(Excerpted records begins)
Lemma exit_inv root sc : at_ t = Code ∨ at_ t = Away → inv at_ sc →
  inv (moved t Away at_) (exit t root sc) ∧ held_by (owners (state (exit t root sc))) t = None.
Proof.
  intros Hp H%inv_lock. unfold exit. generalize dependent (lock sc). intros s1 H. cbv zeta.
  assert (match slot t (state s1) with Some s => quiet s | None => True end) as Hq.
  { destruct Hp as [Hp|Hp].
    - by destruct (at_rest s1 Hp H) as (s & -> & ? & _).
    - destruct (away_fits _ _ _ _ _ t (iv_core _ _ H) Ht Hp) as [? Hf]. destruct (slot t (state s1)); [apply Hf|done]. }
  destruct H as [Hc Hb [m Hm] Hr]. pose proof (exit_left_wakes root (state s1)) as W. fold (exit_left root (state s1)).
  set (st3 := exit_left root (state s1)) in *. destruct (W (co_wf _ _ _ _ _ Hc)) as [Hw3 Wk].
  destruct (wakes_core false _ _ _ _ st3 ltac:(done) W Hc) as [Hc3 Ho3].
  assert (match slot t st3 with Some s => quiet s | None => True end) as Hq3.
  { destruct (slot t (state s1)) as [s|] eqn:Es.
    - destruct (rest_kept _ _ s Wk Es Hq) as (s' & -> & ? & _). done.
    - by rewrite (wakes_absent false _ st3 t Wk Es). }
  destruct (untaken st3 Hq3) as [Et Eb]. rewrite Et. cbn [snd]. rewrite Eb. cbn [snd].
  set (was := match slot t st3 with Some sl => let_go sl | None => false end).
  set (st4 := with_threads (remove t (threads st3)) (n_runnable st3) (n_blocked st3) st3).
  set (h' := if decide (holder st3 = Some t) then None else holder st3).
  assert (core (moved t Away at_) (detached s1) (let_go_n s1 - b2z was) h' st4) as Hc4.
  { eapply (core_removed _ _ _ _ _ Hc3 t); [done|..]; unfold h', was.
    - intros u Hu. case_decide; [by apply lets_go|done].
    - by case_decide.
    - intros s Hs. rewrite Hs in Hq3 |- *. done.
    - intros Hs. rewrite Hs. cbn. lia. }
  destruct (disown_core t _ _ _ _ st4 m Hc4 (eq_ind_r (λ o, represents o m) Hm Ho3)) as (Hc5 & Hh5 & m' & Hm' & Hn).
  set (st5 := snd (disown t st4)) in *. pose proof (wake_key_wakes_well false (Exit t) everyone Woken st5) as W6.
  destruct (W6 (co_wf _ _ _ _ _ Hc5)) as [_ Wk6]. set (st6 := snd (wake_key (Exit t) everyone Woken st5)) in *.
  assert (core (moved t Away at_) (detached s1) (let_go_n s1 - b2z was) h' st6) as Hc6 by by eapply (core_wakes _ _ _ false).
  assert (holder st6 = holder st3) as Hh6 by (rewrite (wk_holder _ _ _ Wk6), Hh5; done).
  set (s2 := mk_sched (state s1) (detached s1) (let_go_n s1 - b2z was) (foreign_queue s1) (owner_records s1)).
  assert (represents (owners st6) m') as Hm6 by by rewrite (wk_owners _ _ _ Wk6).
  unfold h' in Hc6. rewrite <- Hh6 in Hc6. destruct (decide (holder st6 = Some t)) as [E|E].
  - rewrite bool_decide_true by done. split; [by apply (inv_handed_on _ s2 st6 m')|].
    cbn. rewrite owners_hand_on, (wk_owners _ _ _ Wk6) by apply Hc6. done.
  - rewrite bool_decide_false by done. split; [by apply (inv_granted _ s2 st6 m')|].
    cbn. rewrite owners_grant_if_idle, (wk_owners _ _ _ Wk6) by apply Hc6. done.
Qed.
Lemma holder_step a s s' t : step a s = Some s' → holder (st s) = Some t → lets_go_itself t a = false → holder (st s') = Some t.
Proof.
  intros E H Ha. unfold stays, goes in E. destruct a; cbn [step lets_go_itself] in *; try (injection E as <-; cbn [sch]).
  - destruct (pc s t0); try done. destruct (_ =? EXTERNAL); [done|]. pose proof (kept_enter_root t t0 (sch s) H).
    destruct (enter_root _ _). by injection E as <-.
  - destruct (pc s t0), (slot t0 (st s)); try done. destruct (_ =? EXTERNAL); [done|]. injection E as <-. by apply kept_spawned.
  - destruct (pc s t0); try done. injection E as <-. by apply kept_unspawned.
  - destruct (pc s t0); try done. pose proof (kept_started t t0 (sch s) H). destruct (started _ _). by injection E as <-.
  - destruct (pc s t0); try done. destruct (_ =? EXTERNAL); [done|]. pose proof (kept_attach t t0 (sch s) H). destruct (attach_thread _ _). by injection E as <-.
  - destruct (pc s t0); try done; injection E as <-; (apply kept_detach_thread; [by apply Z.eqb_neq|done]).
  - destruct (pc s t0); try done; (destruct (_ =? EXTERNAL); [done|]); injection E as <-; (apply kept_exit; [by apply Z.eqb_neq|done]).
  - destruct (pc s t0); try done; (destruct (block _ _ _ _ _ _) as [[r s1]|] eqn:Eb; [|done]); injection E as <-;
      (eapply kept_block; [by apply Z.eqb_neq|done|exact Eb]).
  - destruct (pc s t0); try done; (destruct (yield_now _ _ _) as [[r s1]|] eqn:Eb; [|done]); injection E as <-;
      (eapply kept_yield; [by apply Z.eqb_neq|done|exact Eb]).
  - destruct (pc s t0); try done; injection E as <-; by apply kept_spin_begin.
  - destruct (pc s t0); try done. destruct (bool_decide _); [|done]. injection E as <-. by apply kept_spin_advanced.
  - cbn. by autorewrite with baton.
  - destruct (pc s t0); try done; injection E as <-; by apply kept_wait_outside.
  - pose proof (kept_rejoin t t0 (sch s) H). destruct (rejoin _ _). destruct (pc s t0); try done; by injection E as <-.
  - destruct (pc s t0), (take_grant t0 (sch s)) as [[[why|] s1]|] eqn:Eg; try done. injection E as <-. by eapply kept_take_grant.
  - destruct (pc s t0), (take_grant t0 (sch s)) as [[[why|] s1]|] eqn:Eg; try done.
    destruct (park_dispatch rs s1) as [[s2 d]|] eqn:Ed; [|done]. injection E as <-. eapply kept_park_dispatch; [|exact Ed]. by eapply kept_take_grant.
  - destruct (pc s t0); try done. destruct (resume _ _ _ _) as [[s2 d2]|] eqn:Ed; [|done]. injection E as <-. by eapply kept_resume.
  - destruct (pc s t0); try done. injection E as <-. by apply kept_repoll_if_spoiled.
  - by apply kept_wake_thread.
  - destruct (0 <=? n); [|done]. injection E as <-. by apply kept_wake_masked.
  - destruct (0 <=? _); [|done]. injection E as <-. by apply kept_wake_foreign.
  - destruct (0 <=? _); [|done]. injection E as <-. unfold queue_foreign. destruct (_ <? CAPACITY); [done|]. by apply kept_wake_foreign.
  - by apply kept_wake_readiness.
  - by apply kept_kick.
  - unfold release_due_at. apply holder_woken. by autorewrite with baton.
  - unfold release_due_native_at. apply holder_woken. by autorewrite with baton.
  - destruct (rmutex r =? 0); [done|]. injection E as <-. cbn. by autorewrite with baton.
  - destruct (rmutex r =? 0); [done|]. injection E as <-. unfold queue_owner. destruct (_ <? CAPACITY); [done|]. cbn. by autorewrite with baton.
  - destruct (acquire_external (sch s)) as [s1|] eqn:Ea; [|done]. by apply (kept_acquire t) in Ea.
  - apply kept_release_external; [by apply Z.eqb_neq|done].
  - unfold take_unexplained. destruct (take_keys (unexplained (state (lock (sch s))))). cbn. by autorewrite with baton.
  - cbn. by autorewrite with baton.
Qed.
Lemma step_inv a s s' : step a s = Some s' → leaves_behind a s = false → inv (pc s) (sch s) → inv (pc s') (sch s').
Proof.
  intros E Hcl H. pose proof (here_thread (pc s) (sch s)) as Hh. unfold stays, goes in E. destruct a; cbn [step leaves_behind] in *.
  - destruct (pc s t) eqn:Hp; try done. destruct (Z.eqb_spec t EXTERNAL); [done|].
    pose proof (enter_root_inv (pc s) t ltac:(done) (sch s) Hp H) as H'. destruct (enter_root t (sch s)) as [parks s1]. by injection E as <-.
  - destruct (pc s t) eqn:Hp; try done. destruct (slot t (st s)) eqn:Hs; [done|]. destruct (Z.eqb_spec t EXTERNAL); [done|]. injection E as <-.
    by apply spawned_inv.
  - destruct (pc s t) eqn:Hp; try done. injection E as <-. apply bool_decide_eq_false in Hcl. apply unspawned_inv; try done.
    by apply Hh; [|rewrite Hp].
  - destruct (pc s t) eqn:Hp; try done. assert (t ≠ EXTERNAL) as Ht by by apply Hh; [|rewrite Hp].
    pose proof (started_inv (pc s) t Ht (sch s) Hp) as H'. destruct (started t (sch s)) as [parks s1]. injection E as <-. apply H'; [|done].
    destruct (detached (sch s)); [by left|right]. by destruct (slot t (st s)).
  - destruct (pc s t) eqn:Hp; try done. destruct (Z.eqb_spec t EXTERNAL); [done|].
    pose proof (attach_thread_inv (pc s) t ltac:(done) (sch s) Hp H) as H'. destruct (attach_thread t (sch s)) as [parks s1]. by injection E as <-.
  - destruct (pc s t) eqn:Hp; try done; injection E as <-; assert (t ≠ EXTERNAL) as Ht by by apply Hh; [|rewrite Hp].
    + apply detach_thread_inv; try done. destruct (at_rest (pc s) t Ht (sch s) Hp H) as (sl & Hsl & _). by rewrite Hsl in *.
    + by apply detach_let_through.
  - destruct (pc s t) eqn:Hp; try done; (destruct (Z.eqb_spec t EXTERNAL); [done|]); injection E as <-.
    1: by apply exit_inv; [|right|].
    1: by apply exit_inv; [|left|].
    pose proof (inv_let_through _ t ltac:(done) _ Hp H) as H'. apply (exit_inv _ t ltac:(done) root) in H' as [[Hc Hb Hm Hr] _];
      [|right; unfold moved; by rewrite Z.eqb_refl]. split; [|done..]. eapply core_ext; [exact Hc|]. intros u. symmetry. apply moved_moved.
  - destruct (pc s t) eqn:Hp; try done; (destruct (block _ _ _ _ _ _) as [[r s1]|] eqn:Eb; [|done]); injection E as <-;
      assert (t ≠ EXTERNAL) as Ht by by apply Hh; [|rewrite Hp].
    + eapply block_inv; [done|done| |done|exact Eb]. intros Hd. destruct (at_rest (pc s) t Ht (sch s) Hp H) as (sl & Hsl & _ & _ & _ & [[? _]|[Hn Hl]]); [done|].
      rewrite Hd, Hsl, Hl, bool_decide_false in Hcl by done. done.
    + by eapply block_let_through.
  - destruct (pc s t) eqn:Hp; try done; (destruct (yield_now _ _ _) as [[r s1]|] eqn:Eb; [|done]); injection E as <-;
      assert (t ≠ EXTERNAL) as Ht by by apply Hh; [|rewrite Hp].
    + by eapply yield_now_inv.
    + by eapply yield_let_through.
  - destruct (pc s t) eqn:Hp; try done; injection E as <-; by apply spin_begin_inv.
  - destruct (pc s t) eqn:Hp; try done. destruct (bool_decide _) eqn:Eh; [|done]. injection E as <-. apply bool_decide_eq_true in Eh. by eapply spin_advanced_inv.
  - injection E as <-. by apply unspin_inv.
  - destruct (pc s t) eqn:Hp; try done; injection E as <-; assert (t ≠ EXTERNAL) as Ht by by apply Hh; [|rewrite Hp].
    + by apply wait_outside_inv.
    + rewrite (proj1 (let_through _ t Ht _ Hp H)). by apply wait_outside_let_through.
  - assert (pc s t = Free ∨ pc s t ≠ Free) as [Hp|Hn] by (destruct (pc s t); tauto || by right).
    { assert (t ≠ EXTERNAL) as Ht by by apply Hh; [|rewrite Hp]. pose proof (rejoin_let_through (pc s) t Ht (sch s) Hp H) as H'.
      rewrite Hp in E. destruct (rejoin t (sch s)) as [parks s1]. by injection E as <-. }
    assert (pc s t = Code ∨ pc s t = Native) as Hp by (destruct (pc s t); try done; tauto).
    assert (t ≠ EXTERNAL) as Ht by (apply Hh; [done|destruct Hp as [->| ->]; done]).
    pose proof (rejoin_inv (pc s) t Ht (sch s) Hp H) as H'. destruct (rejoin t (sch s)) as [parks s1].
    destruct Hp as [Hp|Hp]; rewrite Hp in E; by injection E as <-.
  - destruct (pc s t) eqn:Hp; try done. destruct (take_grant t (sch s)) as [[[why|] s1]|] eqn:Eg; try done. injection E as <-.
    eapply take_run_inv; [|done|done|exact Eg]. by apply Hh; [|rewrite Hp].
  - destruct (pc s t) eqn:Hp; try done. destruct (take_grant t (sch s)) as [[[why|] s1]|] eqn:Eg; try done.
    assert (t ≠ EXTERNAL) as Ht by by apply Hh; [|rewrite Hp]. apply (take_dispatch_inv (pc s)) in Eg; [|done..].
    destruct (park_dispatch rs s1) as [[s2 d]|] eqn:Ed; [|done]. injection E as <-. apply (park_dispatch_inv (pc s)) in Ed; [|done].
    apply inv_elsewhere; [done|done|by left].
  - destruct (pc s t) eqn:Hp; try done. destruct (resume d r rs (sch s)) as [[s2 d2]|] eqn:Ed; [|done]. injection E as <-.
    apply (resume_inv (pc s)) in Ed; [|done]. apply inv_elsewhere; [done|by apply Hh; [|rewrite Hp]|right; by eexists].
  - destruct (pc s t) eqn:Hp; try done. injection E as <-. by apply repoll_if_spoiled_inv.
  - injection E as <-. by apply wake_thread_inv.
  - destruct (Z.leb_spec 0 n); [|done]. injection E as <-. by apply wake_masked_inv.
  - destruct (Z.leb_spec 0 (wcount w)); [|done]. injection E as <-. by apply wake_foreign_inv.
  - destruct (Z.leb_spec 0 (wcount w)); [|done]. injection E as <-. by apply queue_foreign_inv.
  - injection E as <-. by apply wake_readiness_inv.
  - injection E as <-. by apply kick_inv.
  - injection E as <-. by apply release_due_at_inv.
  - injection E as <-. by apply release_due_native_at_inv.
  - destruct (Z.eqb_spec (rmutex r) 0); [done|]. injection E as <-. by apply record_owner_inv.
  - destruct (Z.eqb_spec (rmutex r) 0); [done|]. injection E as <-. by apply queue_owner_inv.
  - destruct (acquire_external (sch s)) as [s1|] eqn:Ea; [|done]. injection E as <-. by eapply acquire_external_inv.
  - injection E as <-. by apply release_external_inv.
  - injection E as <-. by apply take_unexplained_inv.
  - injection E as <-. by apply record_handle_inv.
Qed.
(Excerpted records ends)
== Exercise description ==
Please return only the lines above, starting at the line that has "- intros u Hu." and ending at the line that has "destruct (disown_core t", keeping both and leaving each one unchanged.

== The answer ==
    - intros u Hu. case_decide; [by apply lets_go|done].
    - by case_decide.
    - intros s Hs. rewrite Hs in Hq3 |- *. done.
    - intros Hs. rewrite Hs. cbn. lia. }
  destruct (disown_core t _ _ _ _ st4 m Hc4 (eq_ind_r (λ o, represents o m) Hm Ho3)) as (Hc5 & Hh5 & m' & Hm' & Hn).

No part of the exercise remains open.